Noël LEE, le Centenaire

Noël Lee, l’homme-musique

            L’immense aventure discographique de Noël Lee prend son envol au début des années Cinquante, pour ne jamais sembler s’arrêter. Une vie traversée d’enregistrements, faisant pour beaucoup figures de référence. Accueilli à bras ouvert par le label Arion, dès 1976, Noël Lee ne cessât de fréquenter les studios pour ce label, jusqu’en 2013. Musique de chambre en priorité, avec ses amis les plus chers, Christian Ivaldi, Jeff Cohen, Gérard Poulet, Michel Debost, Kurt Redel, Udo Reinemann, Bernard Kruysen, Anna-Maria Miranda ou Martine Mahé, pour une discographie soignée, réfléchie, singulièrement engagée. Il avait gravé le grand répertoire soliste – sonates de Schubert, intégrales Debussy et Ravel –, le temps était ensuite venu de défendre les répertoires rares, telles les études de Moshelès, les quatre-mains de Dvorak et les mélodies de Massenet.

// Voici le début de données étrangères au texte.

(** Rounding is symmetric. *)
Lemma rounded_opp (x : Q) (r : spec_float) :
  rounded prec emax x r -> rounded prec emax (- x)%Q (SFopp r).
Proof.
  intros (A & B & C & D). split; [|split; [|split]].
  - intros u Hu Hx Hf. rewrite is_finite_opp in Hf. rewrite to_Q_opp.
    pose proof (B (- u)%Q (representable_opp u Hu) ltac:(lra) Hf). lra.
  - intros l Hl Hx Hf. rewrite is_finite_opp in Hf. rewrite to_Q_opp.
    pose proof (A (- l)%Q (representable_opp l Hl) ltac:(lra) Hf). lra.
  - intros l u Hl Hu H1 H2. rewrite is_finite_opp.
    apply (C (- u)%Q (- l)%Q); [apply representable_opp, Hu
                               |apply representable_opp, Hl|lra|lra].
  - intros Hf. rewrite is_finite_opp in Hf. specialize (D Hf).
    apply representable_opp in D.
    destruct D as (m & e & Hm & He & Hq). exists m, e.
    split; [exact Hm|]. split; [exact He|]. rewrite to_Q_opp. exact Hq.
Qed.

(** The difference of two numbers of the format is a multiple of the
    smallest positive number of the format. *)
Lemma diff_on_grid (a b : Q) :
  representable prec emax a -> representable prec emax b ->
  exists k, (a - b == F2Q k (emin prec emax))%Q.
Proof.
  intros (ma & ea & _ & Hea & Ha) (mb & eb & _ & Heb & Hb).
  exists (ma * 2 ^ (ea - emin prec emax) - mb * 2 ^ (eb - emin prec emax)).
  rewrite Ha, Hb.
  rewrite (F2Q_align ma ea (emin prec emax)), (F2Q_align mb eb (emin prec emax)) by lia.
  unfold Z.sub at 3. rewrite F2Q_add, F2Q_opp. ring.
Qed.

(** The rounding [d] of a number [x >= 0] on the grid, divided by at
    least 2, does not exceed [x]: some number of the format lies
    between the quotient and [x]. *)
Lemma shrink_bound (x : Q) (d : spec_float) (n : Q) :
  rounded prec emax x d -> Float32.is_finite d = true ->
  (exists k, (x == F2Q k (emin prec emax))%Q) ->
  (0 <= x)%Q -> (2 <= n)%Q ->
  exists u,
    representable prec emax u /\ (0 <= Float32.to_Q d)%Q
    /\ (Float32.to_Q d / n <= u)%Q /\ (u <= x)%Q.
Proof.
  intros (A & B & C & D) Hf (k & Hk) Hx Hn.
  assert (Hd0 : (0 <= Float32.to_Q d)%Q) by (apply B; [apply representable_0|lra|exact Hf]).
  pose proof (D Hf) as Rd.
  destruct (Qlt_le_dec x (Float32.to_Q d)) as [Hlt|Hle].
  - destruct Rd as (m & e & Hm & He & Hq).
    pose proof (pow2_pos e) as Pe.
    assert (Hm0 : 0 < m).
    { destruct (Z_le_gt_dec m 0) as [H|H]; [|lia]. exfalso.
      assert (F2Q m e <= F2Q 0 e)%Q by (apply F2Q_le; exact H).
      rewrite F2Q_0 in H0. lra. }
    destruct (Z_le_gt_dec 2 m) as [H2|H1].
    + exists (F2Q (m - 1) e). split; [apply representable_F2Q; lia|].
      split; [exact Hd0|].
      assert (Hu : (F2Q (m - 1) e < Float32.to_Q d)%Q)
        by (rewrite Hq; apply F2Q_lt; lia).
      split.
      * apply Qle_shift_div_r; [lra|]. rewrite Hq. unfold F2Q.
        unfold Z.sub. rewrite inject_Z_plus, inject_Z_opp.
        change (inject_Z 1) with 1%Q.
        assert (HX : (2 <= inject_Z m)%Q)
          by (change 2%Q with (inject_Z 2); rewrite <- Zle_Qle; exact H2).
        set (X := inject_Z m) in *. set (P := (2 ^ e)%Q) in *.
        assert (G1 : (0 <= (X - 2) * P)%Q) by nra.
        assert (G2 : (0 <= (X - 1) * P)%Q) by nra.
        assert (G3 : (0 <= ((X - 1) * P) * (n - 2))%Q)
          by (apply Qmult_le_0_compat; lra).
        nra.
      * destruct (Qlt_le_dec (F2Q (m - 1) e) x) as [H|H]; [lra|]. exfalso.
        pose proof (A (F2Q (m - 1) e) ltac:(apply representable_F2Q; lia) H Hf).
        lra.
    + assert (m = 1) as -> by lia.
      destruct (Z.eq_dec e (emin prec emax)) as [->|Hne].
      * exfalso.
        assert (Hk1 : k < 1).
        { apply (F2Q_lt k 1 (emin prec emax)). rewrite <- Hk, <- Hq. exact Hlt. }
        assert (Hk0 : 0 <= k).
        { apply (F2Q_le 0 k (emin prec emax)). rewrite <- Hk, F2Q_0. exact Hx. }
        assert (k = 0) as -> by lia. rewrite F2Q_0 in Hk.
        pose proof (A 0%Q representable_0 ltac:(lra) Hf).
        assert (0 < F2Q 1 (emin prec emax))%Q
          by (rewrite <- (F2Q_0 (emin prec emax)); apply F2Q_lt; lia).
        lra.
      * exists (F2Q 1 (e - 1)). split; [apply representable_F2Q; lia|].
        split; [exact Hd0|].
        assert (Hh : (F2Q 1 e == 2 * F2Q 1 (e - 1))%Q).
        { rewrite (F2Q_align 1 e (e - 1)) by lia.
          replace (e - (e - 1)) with 1 by lia. unfold F2Q.
          change (inject_Z (1 * 2 ^ 1)) with 2%Q. change (inject_Z 1) with 1%Q. ring. }
        assert (Hp : (0 < F2Q 1 (e - 1))%Q)
          by (rewrite <- (F2Q_0 (e - 1)); apply F2Q_lt; lia).
        split.
        -- apply Qle_shift_div_r; [lra|]. rewrite Hq, Hh. nra.
        -- destruct (Qlt_le_dec (F2Q 1 (e - 1)) x) as [H|H]; [lra|]. exfalso.
           pose proof (A (F2Q 1 (e - 1)) ltac:(apply representable_F2Q; lia) H Hf).
           lra.
  - exists (Float32.to_Q d). split; [exact Rd|]. split; [exact Hd0|].
    split; [|exact Hle]. apply Qle_shift_div_r; [lra|]. nra.
Qed.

            Il importait peu à Noël de se montrer. Indifférent aux éloges comme aux critiques, seul le travail acharné et la pratique de la musique le guidaient. Levé chaque jour au petit matin, il composait, puis travaillait ardemment ses compositeurs de chevet, Poulenc, Ravel et Debussy en tête, sur l’un des deux Steinway qui envahissaient son salon du XVIIème arrondissement de Paris. Tout l’appartement semblait d’ailleurs submergé de musique. Des partitions par centaines entouraient les deux fauves, les programmes des saisons de concerts parisiens accumulés près du téléphone, vinyles et cds emplissaient les étagères. Les dessins d’artistes américains, tel Kelly, recouvraient les murs, au côtés de photos de ses amis, ici et là. La présence encore prégnante du grand amour de sa vie semblait réunir cette multitude d’objets en une totale cohérence. Entrer chez Noël, c’était entrer dans un monde d’exigence et de douceur.

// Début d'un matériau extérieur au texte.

(** ** Strings *)

Lemma lower_ascii_not_upper c : Str.is_upper (Str.lower_ascii c) = false.
Proof. by destruct c as [[] [] [] [] [] [] [] []]. Qed.

Lemma lower_ascii_idemp c : Str.lower_ascii (Str.lower_ascii c) = Str.lower_ascii c.
Proof. by destruct c as [[] [] [] [] [] [] [] []]. Qed.

Lemma lower_ascii_below_128 c :
  (nat_of_ascii (Str.lower_ascii c) <? 128)%nat = (nat_of_ascii c <? 128)%nat.
Proof. by destruct c as [[] [] [] [] [] [] [] []]. Qed.

Lemma ascii_lower_has_no_uppercase s : Str.has_no_uppercase (Str.ascii_lower s) = true.
Proof.
  induction s as [|c s IH]; [done|].
  cbn [Str.ascii_lower Str.has_no_uppercase]. by rewrite lower_ascii_not_upper, IH.
Qed.

Lemma ascii_lower_idemp s : Str.ascii_lower (Str.ascii_lower s) = Str.ascii_lower s.
Proof.
  induction s as [|c s IH]; [done|].
  cbn [Str.ascii_lower]. by rewrite lower_ascii_idemp, IH.
Qed.

Lemma ascii_lower_is_ascii s : Str.is_ascii (Str.ascii_lower s) = Str.is_ascii s.
Proof.
  induction s as [|c s IH]; [done|].
  cbn [Str.ascii_lower Str.is_ascii]. by rewrite lower_ascii_below_128, IH.
Qed.

(** On ASCII text the engine's lowercasing is settled: the result has no
    letter A..Z and lowercasing it again changes nothing. *)
Lemma toLowerCase_ascii rt s :
  Str.is_ascii s = true ->
  toLowerCase rt s = Str.ascii_lower s
  /\ Str.has_no_uppercase (toLowerCase rt s) = true
  /\ toLowerCase rt (toLowerCase rt s) = toLowerCase rt s.
Proof.
  intros Hs. unfold toLowerCase. rewrite Hs, ascii_lower_is_ascii, Hs.
  split; [done|]. split; [apply ascii_lower_has_no_uppercase | apply ascii_lower_idemp].
Qed.

(** The runtime of the samples lowercases idempotently. *)
Lemma latin1_lower_byte_idemp b c :
  Sample.latin1_lower_byte b (Sample.latin1_lower_byte b c) = Sample.latin1_lower_byte b c
  /\ (nat_of_ascii (Sample.latin1_lower_byte b c) =? 195)%nat = (nat_of_ascii c =? 195)%nat.
Proof. by destruct b, c as [[] [] [] [] [] [] [] []]. Qed.

Lemma latin1_lower_from_idemp b s :
  Sample.latin1_lower_from b (Sample.latin1_lower_from b s) = Sample.latin1_lower_from b s.
Proof.
  revert b. induction s as [|c s IH]; intros b; [done|].
  cbn [Sample.latin1_lower_from].
  destruct (latin1_lower_byte_idemp b c) as [-> ->]. by rewrite IH.
Qed.

Lemma latin1_lower_from_ascii b s :
  Str.is_ascii s = true -> Sample.latin1_lower_from b s = Str.ascii_lower s.
Proof.
  revert b. induction s as [|c s IH]; intros b; [done|].
  cbn [Str.is_ascii Sample.latin1_lower_from Str.ascii_lower].
  intros [Hc Hs]%andb_true_iff. rewrite (IH _ Hs). f_equal.
  revert Hc. by destruct b, c as [[] [] [] [] [] [] [] []].
Qed.

Lemma sample_toLowerCase_idemp s :
  toLowerCase Sample.runtime (toLowerCase Sample.runtime s) = toLowerCase Sample.runtime s.
Proof.
  destruct (Str.is_ascii s) eqn:Hs; [by apply toLowerCase_ascii|].
  unfold toLowerCase at 2 3. rewrite Hs. cbn [Sample.runtime toLowerCase_other].
  unfold toLowerCase, Sample.latin1_lower.
  destruct (Str.is_ascii (Sample.latin1_lower_from false s)) eqn:Hl.
  - rewrite <- (latin1_lower_from_ascii false _ Hl). apply latin1_lower_from_idemp.
  - apply latin1_lower_from_idemp.
Qed.

Lemma eqb_empty_false s : s <> "" -> String.eqb s "" = false.
Proof. intros Hs. by apply String.eqb_neq. Qed.

Lemma append_String c (a b : string) : String c a +:+ b = String c (a +:+ b).
Proof. reflexivity. Qed.

Lemma append_head_inv (p a b : string) : p +:+ a = p +:+ b -> a = b.
Proof. induction p as [|c p IH]; cbn; [done|]. intros [= H]. auto. Qed.

Lemma separator_is_not_en_dash : time_range_separator <> Str.en_dash.
Proof. discriminate. Qed.

(** ** The record transformer *)

Lemma or_default_present (s d : string) : s <> "" -> Js.or_default (Some s) d = s.
Proof. intros Hs. unfold Js.or_default. by rewrite eqb_empty_false. Qed.

Lemma or_else_present (s : string) b : s <> "" -> Js.or_else (Some s) b = Some s.
Proof. intros Hs. unfold Js.or_else, Js.truthy. by rewrite eqb_empty_false. Qed.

            Exigeant, il l’était. Envers ses élèves, ses amis, et avec lui-même. Un tempo mal assuré, une erreur de style, un rendez-vous en retard déclenchaient sa colère. Elle ne durait jamais longtemps, quelques minutes à peine. Noël était un homme de coeur et nous le disait. Sa bienveillance absolue et un délicieux accent américain faisaient fondre tous ses amis, lesquels voyaient en lui le plus adorable des hommes.

            Il y a tout de cela dans le jeu de Noël Lee. Un oeil bienveillant sur le monde, une vigilance extrême et une discipline de fer. Les prises de son typiques des années quatre-vingt et quatre-vingt dix, intimes et sans apprêt, donnent à ces enregistrements de l’époque Arion un parfum d’authenticité. Un univers sonore proche de celui de son appartement, lorsque nous l’écoutions, confortablement installés dans l’un de ses fauteuils bas, de velours bleu, entourés de dessins, partitions, de livres, de photos, mille et uns témoins de sa vie… Une vie en musique.